◆ **Task requirements**: The lines to reproduce run from the first one below to the line containing "intros Hf Hrows.", both included. Reproduce them exactly and nothing else.

◆ **Records supplied**:
(** The first request of a pair is let through, whether or not the store
    takes the row. *)
Lemma check_first w :
  faults w = [] -> pair_rows ident ep w = [] ->
  exists w', checkRateLimit ident ep ip w = (Return true, w').
Proof.
  intros Hf Hrows. unfold pair_rows in Hrows. unfold_check.
  simpl; rewrite ?Hf; simpl. rewrite Hrows; simpl. simpl; rewrite ?Hf; simpl.
  destruct (varchar 255 ident), (varchar 255 ep); simpl; eauto.
Qed.






End RateLimitSteps.

(** The clock never runs backwards during a check. *)
Lemma checkRateLimit_clock ident ep ip w :
  clock w <= clock (snd (checkRateLimit ident ep ip w)).
Proof.
  unfold checkRateLimit.
  destruct (RATE_LIMITS ep) as [limit|]; [|simpl; lia].
  unfold try_catch, db_query, sql_select_rate_limit, sql_block, sql_increment,
    sql_reset_window, sql_insert_rate_limit, bind, NOW, new_Date, ret, throw.
  pose proof (N2Z.is_nonneg (hd 0%N (ticks w))).
  pose proof (N2Z.is_nonneg (hd 0%N (tl (ticks w)))).
  repeat (simpl;
    match goal with
    | |- context [match faults ?x with _ => _ end] => destruct (faults x) as [|[] ?]
    | |- context [match ?l with [] => _ | _ :: _ => _ end] =>
        is_var l; match type of l with list bool => destruct l as [|[] ?] end
    | |- context [match latest ?l with _ => _ end] => destruct (latest l)
    | |- context [match varchar ?n ?s with _ => _ end] => destruct (varchar n s)
    | |- context [match blocked_until ?r with _ => _ end] => destruct (blocked_until r)
    | |- context [match js_add ?a ?b with _ => _ end] => destruct (js_add a b)
    | |- context [if ?c then _ else _] => destruct c
    | |- context [logSecurityEvent _ _ _ _ _ _ _] => step_log
    end); simpl in *; try lia.
Qed.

◆ **Completed exercise**:
(** The first request of a pair is let through, whether or not the store
    takes the row. *)
Lemma check_first w :
  faults w = [] -> pair_rows ident ep w = [] ->
  exists w', checkRateLimit ident ep ip w = (Return true, w').
Proof.
  intros Hf Hrows. unfold pair_rows in Hrows. unfold_check.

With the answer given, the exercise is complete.